Anonymous 0 Comments

Optometry is a powerful lobby in the U.S. There are other countries that sell glasses exactly as you describe.

Anonymous 0 Comments

It’s a historical artifact. Both positive lenses (correcting farsightedness/”reading glasses” correcting presbyopia) and negative lenses (correcting nearsightedness) are best prescribed after measurement, but for a long time only positive lenses were allowed to be sold OTC, ostensibly to correct presbyopia. However, nothing ever stopped a patient with farsighedness from buying positive lenses to correct their condition.

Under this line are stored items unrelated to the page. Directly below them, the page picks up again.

Fixpoint runCreating {A : Type} (create : CreateSem) (p : Creating A) (t : Table)
  : Ended A * Table * list Insert :=
  match p with
  | Finished a => (Answered a, t, [])
  | Raised e => (Threw e, t, [])
  | AwaitCreatePayment u a m k =>
      match create u a m t with
      | (Some payment, t') =>
          let '(x, t'', ins) := runCreating create (k payment) t' in
          (x, t'', mkInsert u a m :: ins)
      | (None, t') => (InsertFailed, t', [mkInsert u a m])
      end
  end.


(** ** Vocabulary of the further statements *)

Module Facts.

(** How often a character occurs in a string. *)
Fixpoint occurrences (c : ascii) (s : string) : nat :=
  match s with
  | EmptyString => O
  | String a r => if Ascii.eqb a c then S (occurrences c r) else occurrences c r
  end.

(** The characters that delimit the parts of a URL and of a query. *)
Definition delimiter (c : ascii) : Prop :=
  c = "/"%char \/ c = "?"%char \/ c = "#"%char \/ c = "&"%char \/ c = "="%char.


(** [config.click.apiBaseUrl] with its trailing slash. *)
Definition apiBase (config : Config.t) : string :=
  if ClickService.endsWithSlash (Config.apiBaseUrl config)
  then Config.apiBaseUrl config
  else Config.apiBaseUrl config ++ "/".

(** The headers of a gateway request, with and without a JSON body. *)
Definition requestHeaders (auth : string) (json : option string)
  : list (string * string) :=
  match json with
  | Some _ => [("Accept", "application/json"); ("Auth", auth);
               ("Content-Type", "application/json")]
  | None => [("Accept", "application/json"); ("Auth", auth)]
  end.

(** What [clickApiRequest] makes of the settled [fetch]. *)
Definition answerOf (r : FetchResult) : Err + Payload :=
  match r with
  | Rejected message => inl (NetworkError message)
  | Fulfilled res =>
      let payload :=
        if ClickService.includes "application/json"
             (match Response.contentType res with Some c => c | None => EmptyString end)
        then match Response.json res with Some j => j | None => PVal Js.VNull end
        else match Response.text res with
             | Some t => PVal (Js.VStr t)
             | None => PVal Js.VNull
             end in
      if Response.ok res then inr payload
      else inl (ClickApiError 502 (Response.status res) payload)
  end.

(** A Number greater than zero, [Infinity] included. *)
Definition positive (x : Js.Num) : Prop :=
  match x with
  | Js.Fin m _ => 0 < m
  | Js.Inf negative => negative = false
  | Js.NaN => False
  end.

(** The status a write of a run carries. *)
Definition writtenStatus (e : Event) : option Status :=
  match e with
  | Repo_ (updatePaymentStatusById _ st _) => Some st
  | _ => None
  end.

(** The repository calls of a run. *)
Fixpoint repoCalls (tr : list Event) : list RepoCall :=
  match tr with
  | [] => []
  | Repo_ c :: r => c :: repoCalls r
  | Http _ _ :: r => repoCalls r
  end.

(** The decimal digit [n], and a number in four and in two digits. *)
Definition digitChar (n : Z) : ascii := ascii_of_N (Z.to_N (48 + n)).

Definition fourDigits (n : Z) : string :=
  String (digitChar (n / 1000))
    (String (digitChar (n / 100 mod 10))
       (String (digitChar (n / 10 mod 10))
          (String (digitChar (n mod 10)) EmptyString))).

Definition twoDigits (n : Z) : string :=
  String (digitChar (n / 10)) (String (digitChar (n mod 10)) EmptyString).

(** The number a string of decimal digits, and nothing else, stands for. *)
Definition readNum (s : string) : option Z :=
  match Js.spanDigits 10 (Js.codes s) with
  | (d :: ds, []) => Some (Js.digitsVal 10 (d :: ds))
  | _ => None
  end.

(** Reads [yyyy-mm-dd] back: the year, the month (1 to 12) and the day. *)
Definition readDay (s : string) : option (Z * Z * Z) :=
  match s with
  | String y1 (String y2 (String y3 (String y4 (String "-"
      (String m1 (String m2 (String "-" (String d1 (String d2 EmptyString))))))))) =>
      match readNum (String y1 (String y2 (String y3 (String y4 EmptyString)))),
            readNum (String m1 (String m2 EmptyString)),
            readNum (String d1 (String d2 EmptyString)) with
      | Some y, Some m, Some d => Some (y, m, d)
      | _, _, _ => None
      end
  | _ => None
  end.

(** The integers from [a], [n] of them. *)
Fixpoint upFrom (a : Z) (n : nat) : list Z :=
  match n with O => [] | S k => a :: upFrom (a + 1) k end.

(** A run that ended with a Click answer (HTTP 200, the outcome in the JSON
    body) without calling the gateway, after at most two awaited operations. *)
Definition clickAnswered (o : (Err + Res) * Table * list Event) : Prop :=
  (exists reply, Checks.resultOf o = inr (mkRes 200 (ClickJson reply)))
  /\ Checks.fetchInits (Checks.traceOf o) = []
  /\ (List.length (Checks.traceOf o) <= 2)%nat.

End Facts.


(** ** Further cases *)

Module Cases.

(** A COMPLETE for payment 42 with a forged [sign_string]. *)
Definition completeForged : Body.t :=
  Body.mk (Js.VStr "7") (Js.VStr "100") (Js.VStr "abc") (Js.VStr "42")
          (Js.VStr "50000") Fixture.signTime (Js.VStr "deadbeef") (Js.VStr "0")
          (Js.VStr "1").




(** The pay page of the merchant, with a return URL and no card type. *)
Definition pay : PayConfig.t :=
  PayConfig.mk "https://my.click.uz" (Js.VStr "55")
               (Js.VStr "https://shop.example/back?a=1 2") Js.VUndef.

(** A stand-in for the URL parser on the configured base. *)
Definition siteOf (base : string) : string := base.

(** An identifier with a double quote in it, and the JSON text of an invoice
    request that carries it. *)
Definition quoted : string := "a" ++ Json.quote ++ "b".

Definition invoiceJson : string :=
  "{" ++ Json.quote ++ "service_id" ++ Json.quote ++ ":100,"
  ++ Json.quote ++ "amount" ++ Json.quote ++ ":120.5,"
  ++ Json.quote ++ "phone_number" ++ Json.quote ++ ":"
  ++ Json.quote ++ "998901234567" ++ Json.quote ++ ","
  ++ Json.quote ++ "merchant_trans_id" ++ Json.quote ++ ":"
  ++ Json.quote ++ "a" ++ Json.backslash Json.quote ++ "b" ++ Json.quote ++ "}".

(** A repository [createPayment] that appends the row with the next id. *)
Definition insert (userId amount : Js.Val) (clickMerchantTransId : string) (t : Table)
  : option Payment.t * Table :=
  let user := match Js.Number userId with
              | Js.Fin m e => if 0 <=? e then m * 2 ^ e else 0
              | _ => 0
              end in
  let payment := Payment.mk (Z.of_nat (List.length t) + 41) user amount
                            clickMerchantTransId Js.VNull PENDING (UtcDate 2024 0 16) in
  (Some payment, (t ++ [payment])%list).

Right now, you can buy negative lenses OTC from Temu and similar sites, up to about -4 and even -6 diopters.

Generalling OTC lenses have the same strength in each eye and don’t correct astigmatism (cylindrical lens), but if you buy two glasses with different strengths, you can mix & match them by removing the lens from the frame.

If you want fully optimized lenses, you can buy them OTC through many websites without a formal prescription and have them custom made. I found Zenni.com a great source for cheap glasses. When you get an eye exam, always ask for PD (pupillary distance) measurements to be taken and get a written copy of the prescription. A few asshole opticians may hassle you over giving it to you, but in most states, laws require them to provide it upon request.

Anonymous 0 Comments

You can very easily buy disposable contact lenses for far sight, so there’s nothing too special about them.

The market for short sightedness is bigger (almost everyone over 45 yo) and since it appears with age, both eyes have the same graduation or very close.